RAW DATA below:

Lemma knuth_positive : 0 < V.
Proof using All.
  assert (0 < B * vn1) by (apply Z.mul_pos_pos; lia). assert (0 < P * (vn2 + B * vn1)) by (apply Z.mul_pos_pos; lia).
  unfold V. lia.
Qed.

Lemma knuth_top : u0 <= vn1.
Proof using All.
  apply Z.lt_succ_r, (Zmult_lt_reg_r _ _ (P * B * B)); [nia|].
  assert (P * B * B * u0 <= N) by (unfold N; nia). assert (V < P * (B * (vn1 + 1))) by (unfold V; nia). nia.
Qed.

Lemma knuth_equal : u0 = vn1 -> N / V <= B - 1 <= N / V + 1.
Proof using All.
  intros He. pose proof knuth_positive. split.
  - apply Z.lt_succ_r, Z.div_lt_upper_bound; lia.
  - assert (B - 2 <= N / V); [|lia]. apply Z.div_le_lower_bound; [done|].
    assert (V < P * (B * (vn1 + 1))) as H1 by (unfold V; nia). assert (P * (B * (B * vn1)) <= N) as H2 by (unfold N; rewrite He; nia).
    assert (P * (B * B) <= 2 * V) as H3 by (unfold V; nia). nia.
Qed.

Lemma knuth_estimate : let Q := ((u0 * B + u1) * B + u2) / (vn1 * B + vn2) in N / V <= Q /\ (Q < B -> Q <= N / V + 1).
Proof using All.
  cbv zeta. pose proof knuth_positive as HV. set (w := vn1 * B + vn2). assert (0 < w) as Hw by (unfold w; nia).
  set (U := (u0 * B + u1) * B + u2). pose proof (Z.mul_div_le U w Hw) as Hle.
  assert (0 <= U / w) as HQ by (apply Z.div_pos; [unfold U; nia|done]). split.
  - apply Z.div_le_lower_bound; [done|]. pose proof (Z.mul_div_le N V HV).
    assert (0 <= N / V) by (apply Z.div_pos; [unfold N; nia|done]).
    apply Z.lt_succ_r, (Zmult_lt_reg_r _ _ P); [done|].
    assert (P * w <= V) by (unfold V, w; nia). assert (N < P * (U + 1)) by (unfold N, U; nia). nia.
  - intros HQB. assert (U / w - 1 <= N / V); [|lia]. apply Z.div_le_lower_bound; [done|].
    assert (P * (B * B) <= 2 * V) by (unfold V; nia).
    assert (v * (U / w) <= P * B) by nia. assert (P * U <= N) by (unfold N, U; nia).
    assert (V * (U / w - 1) = P * (w * (U / w)) + v * (U / w) - V) as -> by (unfold V, w; ring).
    assert (P * (w * (U / w)) <= P * U) by nia. assert (P * B <= V) by (unfold V; nia). lia.
Qed.
End knuth.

End of RAW DATA.

TASK OBJECTIVE. The lines to retype run from the start of the entries through the line containing "apply Z.lt_succ_r, (Zmult_lt_reg_r _ _ (P"; reproduce them exactly and add nothing.

SOLUTION.
Lemma knuth_positive : 0 < V.
Proof using All.
  assert (0 < B * vn1) by (apply Z.mul_pos_pos; lia). assert (0 < P * (vn2 + B * vn1)) by (apply Z.mul_pos_pos; lia).
  unfold V. lia.
Qed.

Lemma knuth_top : u0 <= vn1.
Proof using All.
  apply Z.lt_succ_r, (Zmult_lt_reg_r _ _ (P * B * B)); [nia|].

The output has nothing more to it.